### [EXERCISE OBJECTIVE]
Beneath this line are the data; copy exactly the part of them that opens with the line containing "Returns (Fail err)" and closes with the line containing "Definition CompareHashStruct (obj", and only that part.

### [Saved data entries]
§
(** [sort.Slice(fieldInfos, less)] with [less] comparing names by [<], the
    byte-wise order of Go strings.  The names are distinct when the sort
    runs, so the outcome is the one sorted arrangement whatever the
    algorithm (lemma [sortByName_unique] below); insertion is the simplest
    one to write. *)
Definition less (a b : fieldInfo) : bool := String.ltb (name a) (name b).

Fixpoint insertByName (x : fieldInfo) (l : list fieldInfo) : list fieldInfo :=
  match l with
  | [] => [x]
  | y :: rest => if less y x then y :: insertByName x rest else x :: y :: rest
  end.

Fixpoint sortByName (l : list fieldInfo) : list fieldInfo :=
  match l with
  | [] => []
  | x :: rest => insertByName x (sortByName rest)
  end.

Definition getFieldInfos (obj : object) : outcome (result (list fieldInfo)) :=
  match obj with
  | NotPointer => Returns (Fail ErrNotPointer)
  | PointerToOther => Returns (Fail ErrNotStruct)
  | PointerToStruct fields =>
      r <-! collectFields fields ∅ [];
      match r with
      | Fail e => Returns (Fail e)
      | Ret fieldInfos => Returns (Ret (sortByName fieldInfos))
      end
  end.

(** The two hashers behind [io.MultiWriter(fullHash, fieldHash)]. *)
Record hashers : Type := Hashers { fullHash : Z; fieldHash : Z }.

Definition multiWrite (h : hashers) (data : list Z) : hashers :=
  Hashers (write64 (fullHash h) data) (write32 (fieldHash h) data).

Definition resetField (h : hashers) : hashers := Hashers (fullHash h) offset32.

(** The loop [for _, info := range fieldInfos] of [getHashes].  Writing to
    an FNV hasher never fails, so neither error return of the loop is ever
    taken and the function has no error case. *)
Fixpoint hashLoop (fieldInfos : list fieldInfo) (h : hashers) (fieldHashes : list Z)
  : Z * list Z :=
  match fieldInfos with
  | [] => (fullHash h, fieldHashes)
  | info :: rest =>
      let h := resetField h in
      let h := multiWrite h (bytesOf (name info)) in
      let h := multiWrite h (Fprintf (fieldValue info)) in
      hashLoop rest h (fieldHashes ++ [fieldHash h])
  end.

Definition getHashes (fieldInfos : list fieldInfo) : Z * list Z :=
  hashLoop fieldInfos (Hashers offset64 offset32) [].

(** [combinedHash] is made with the capacity it ends up filling: the
    returned slice has no spare bytes. *)
Definition hashInfo (fieldInfos : list fieldInfo) : result byteSlice :=
  let '(fullHash, fieldHashes) := getHashes fieldInfos in
  let hammingCode := calculateHammingCode fieldHashes in
  Ret (Slice (uint64ToSlice fullHash ++ uint32SliceToByteSlice hammingCode) []).

Definition HashStruct (obj : object) : outcome (result byteSlice) :=
  r <-! getFieldInfos obj;
  match r with
  | Fail err => Returns (Fail err)
  | Ret fieldInfos => Returns (hashInfo fieldInfos)
  end.

(** [CompareHashStruct] returns an [error]: [None] is [nil]. *)
Definition CompareHashStruct (obj : object) (existingHash : byteSlice)
  : outcome (option error) :=
  r <-! getFieldInfos obj;
  match r with
  | Fail err => Returns (Some err)
  | Ret fieldInfos =>
      let '(fullHash, fieldHashes) := getHashes fieldInfos in
      head8 <-! sliceTo existingHash 8;
      existingFullHash <-! uint64FromSlice (elems head8);
      if existingFullHash =? fullHash then Returns None
      else
        tail <-! sliceFrom existingHash 8;
        existingHammingCode <-! uint32SliceFromByteSlice (elems tail);
        r <-! findErrorLocation fieldHashes existingHammingCode;
        let '(foundLocation, location) := r in
        if negb foundLocation then Returns (Some (FieldChangedError ""))
        else
          mismatchingField <-! index fieldInfos (Z.to_nat location);
          Returns (Some (FieldChangedError (name mismatchingField)))
  end.

End Infohash.

Arguments StructField {V} Name PkgPath Tag Value.
Arguments Name {V} s.
Arguments PkgPath {V} s.
Arguments Tag {V} s.
Arguments Value {V} s.
Arguments NotPointer {V}.
Arguments PointerToOther {V}.
Arguments PointerToStruct {V} fields.
Arguments FieldInfo {V} name fieldValue.
Arguments name {V} f.
Arguments fieldValue {V} f.
Arguments Interface {V} structField.
Arguments collectFields {V} fields tags fieldInfos.
Arguments less {V} a b.
Arguments insertByName {V} x l.
Arguments sortByName {V} l.
Arguments getFieldInfos {V} obj.
Arguments hashLoop {V} Fprintf fieldInfos h fieldHashes.
Arguments getHashes {V} Fprintf fieldInfos.
Arguments hashInfo {V} Fprintf fieldInfos.
Arguments HashStruct {V} Fprintf obj.
Arguments CompareHashStruct {V} Fprintf obj existingHash.

(** ** Vocabulary of the statements *)

(** The identifier of a field: the value of its [infohash] tag. *)
Definition tagOf {V} (f : structField V) : string := Get (Tag f) tagName.

(** The entry [getFieldInfos] makes for a field. *)
Definition infoOf {V} (f : structField V) : fieldInfo V :=
  FieldInfo (tagOf f) (Value f).

(** The structural contract of [HashStruct] and [CompareHashStruct]: a
    non-empty tag on every field, no tag used twice. *)
Definition wellFormed {V} (fields : list (structField V)) : Prop :=
  Forall (fun f => tagOf f <> "") fields /\ NoDup (List.map tagOf fields).

#[global] Instance wellFormed_dec {V} (fields : list (structField V)) :
  Decision (wellFormed fields).
Proof. unfold wellFormed. apply _. Defined.

(** Every field is an exported one, the fields on which [reflect] allows
    [Interface]. *)
Definition exportedFields {V} (fields : list (structField V)) : Prop :=
  Forall (fun f => PkgPath f = "") fields.

#[global] Instance exportedFields_dec {V} (fields : list (structField V)) :
  Decision (exportedFields fields).
Proof. unfold exportedFields. apply _. Defined.


(** The order of [less] as a relation. *)
Definition nameLt {V} (a b : fieldInfo V) : Prop := less a b = true.

(** The bytes one field feeds to both hashers, its 32-bit checksum, and the
    64-bit checksum of a whole sequence of fields. *)
Definition stream {V} (Fprintf : V -> list Z) (info : fieldInfo V) : list Z :=
  bytesOf (name info) ++ Fprintf (fieldValue info).

Definition checksum {V} (Fprintf : V -> list Z) (info : fieldInfo V) : Z :=
  write32 offset32 (stream Fprintf info).

Definition fullChecksum {V} (Fprintf : V -> list Z) (fieldInfos : list (fieldInfo V)) : Z :=
  write64 offset64 (concat (List.map (stream Fprintf) fieldInfos)).

(** A field as the hashers see it: its identifier and the bytes printed
    for its value. *)
Definition serialized {V} (Fprintf : V -> list Z) (f : structField V) : string * list Z :=
  (tagOf f, Fprintf (Value f)).

Definition printedInfo {V} (Fprintf : V -> list Z) (info : fieldInfo V)
  : fieldInfo (list Z) :=
  FieldInfo (name info) (Fprintf (fieldValue info)).

(** [CompareHashStruct] from the line after [getHashes] on, as a function of
    what it still uses: the names of the sorted fields, the two kinds of
    checksum and the stored hash. *)
Definition compareHashes (names : list string) (fullHash : Z) (fieldHashes : list Z)
    (existingHash : byteSlice) : outcome (option error) :=
  head8 <-! sliceTo existingHash 8;
  existingFullHash <-! uint64FromSlice (elems head8);
  if existingFullHash =? fullHash then Returns None
  else
    tail <-! sliceFrom existingHash 8;
    existingHammingCode <-! uint32SliceFromByteSlice (elems tail);
    r <-! findErrorLocation fieldHashes existingHammingCode;
    let '(foundLocation, location) := r in
    if negb foundLocation then Returns (Some (FieldChangedError ""))
    else
      mismatchingField <-! index names (Z.to_nat location);
      Returns (Some (FieldChangedError mismatchingField)).



(** ** The parity code as the specification words it

    The number of parity words for [n] fields, [ceil(log2(n + 1))]. *)
Definition parityCount (n : nat) : Z := Z.log2_up (Z.of_nat n + 1).

(** The XOR of every checksum of [fields] whose 1-based position has bit [k]
    set, [pos] being the position of the first one. *)
Fixpoint xorSelected (k : Z) (pos : Z) (fields : list Z) : Z :=
  match fields with
  | [] => 0
  | field :: rest =>
      Z.lxor (if Z.testbit pos k then field else 0) (xorSelected k (pos + 1) rest)
  end.

(** Whether parity word [k] is present in both codes and differs. *)
Definition differsAt (stored expected : list Z) (k : nat) : bool :=
  match stored !! k, expected !! k with
  | Some a, Some b => negb (a =? b)
  | _, _ => false
  end.

(** ** The records of the tests

    One instance of the parameters serves every concrete record below: a
    field value is given by the text go-spew prints for the pointer to it
    (the type in parentheses, then the value), and [Fprintf] writes the bytes
    of that text. *)
Definition printed : string -> list Z := bytesOf.

(** An exported field whose tag is its name. *)
Definition tagged (field : string) (v : string) : structField string :=
  StructField field "" [(tagName, field)] v.

(** An unexported field of the package, with its name as tag. *)
Definition unexported (field : string) (v : string) : structField string :=
  StructField field "github.com/inteon/infohash" [(tagName, field)] v.

(** The record of [TestHashStatic]. *)
Definition testStatic : object string :=
  PointerToStruct
    [ tagged "Field1" "(*string)test1";
      tagged "Field2" "(*[]string)[test2 test3]";
      tagged "Field3" "(*int)123";
      tagged "Field4" "(*string)test4";
      tagged "Field5" "(*float32)123.456";
      tagged "Field6" "(*float32)0";
      tagged "Field7" "(*float32)0";
      tagged "Field8" "(*float32)0";
      tagged "Field9" "(*float32)0";
      tagged "Field10" "(*float32)0";
      tagged "Field11" "(*float32)0";
      tagged "Field12" "(*float32)0" ].

(** The bytes of "5d69bd36c3021e652f75a61a8bfcacedd54dff048b9eb95c". *)
Definition testStaticHash : list Z :=
  [ 93; 105; 189; 54; 195; 2; 30; 101; 47; 117; 166; 26;
    139; 252; 172; 237; 213; 77; 255; 4; 139; 158; 185; 92 ].

(** The record of [TestHashStruct]. *)
Definition testStruct (f1 f2 f3 f4 f5 : string) : list (structField string) :=
  [ tagged "Field1" ("(*string)" ++ f1); tagged "Field2" ("(*string)" ++ f2);
    tagged "Field3" ("(*string)" ++ f3); tagged "Field4" ("(*string)" ++ f4);
    tagged "Field5" ("(*string)" ++ f5) ].

Definition test1 : list (structField string) :=
  testStruct "test1" "test2" "test3" "test4" "test5".

(** Two records of [TestGetFieldInfos]: a tag used twice, and a field
    without the tag. *)
Definition tagUsedTwice : list (structField string) :=
  [ StructField "Field1" "" [(tagName, "Field2")] "(*map[int]*[]string)<nil>";
    StructField "Field2" "" [(tagName, "Field2")] "(****string)<nil>" ].

Definition tagMissing : list (structField string) :=
  [ StructField "Field1" "" [] "(*map[int]*[]string)<nil>";
    StructField "Field2" "" [(tagName, "Field2")] "(****string)<nil>" ].

(** [test1] with its fields declared in another order. *)
Definition test1Shuffled : list (structField string) :=
  [ tagged "Field4" "(*string)test4"; tagged "Field1" "(*string)test1";
    tagged "Field5" "(*string)test5"; tagged "Field3" "(*string)test3";
    tagged "Field2" "(*string)test2" ].

(** A record without fields, and a stored hash of twelve zero bytes. *)
Definition noFields : list (structField string) := [].

Definition twelveZeros : byteSlice := Slice (replicate 12 0) [].

(** The fingerprint of [noFields] followed by four more bytes. *)
Definition noFieldsPadded : byteSlice :=
  Slice (uint64ToSlice offset64 ++ [0; 0; 0; 0]) [].

(** Two values of [Field1] with the same 32-bit checksum. *)
Definition collisionOld : list (structField string) :=
  testStruct "boczw" "test2" "test3" "test4" "test5".

Definition collisionNew : list (structField string) :=
  testStruct "xfbpa" "test2" "test3" "test4" "test5".

(** [test1] after the change of [Field1] and after the change of [Field4]
    that [TestHashStruct] makes, and after a change of both [Field1] and
    [Field2]. *)
Definition test1Field1Changed : list (structField string) :=
  testStruct "Field1 changed" "test2" "test3" "test4" "test5".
§
### [EXERCISE SOLUTION]
  | Fail err => Returns (Fail err)
  | Ret fieldInfos => Returns (hashInfo fieldInfos)
  end.

(** [CompareHashStruct] returns an [error]: [None] is [nil]. *)
Definition CompareHashStruct (obj : object) (existingHash : byteSlice)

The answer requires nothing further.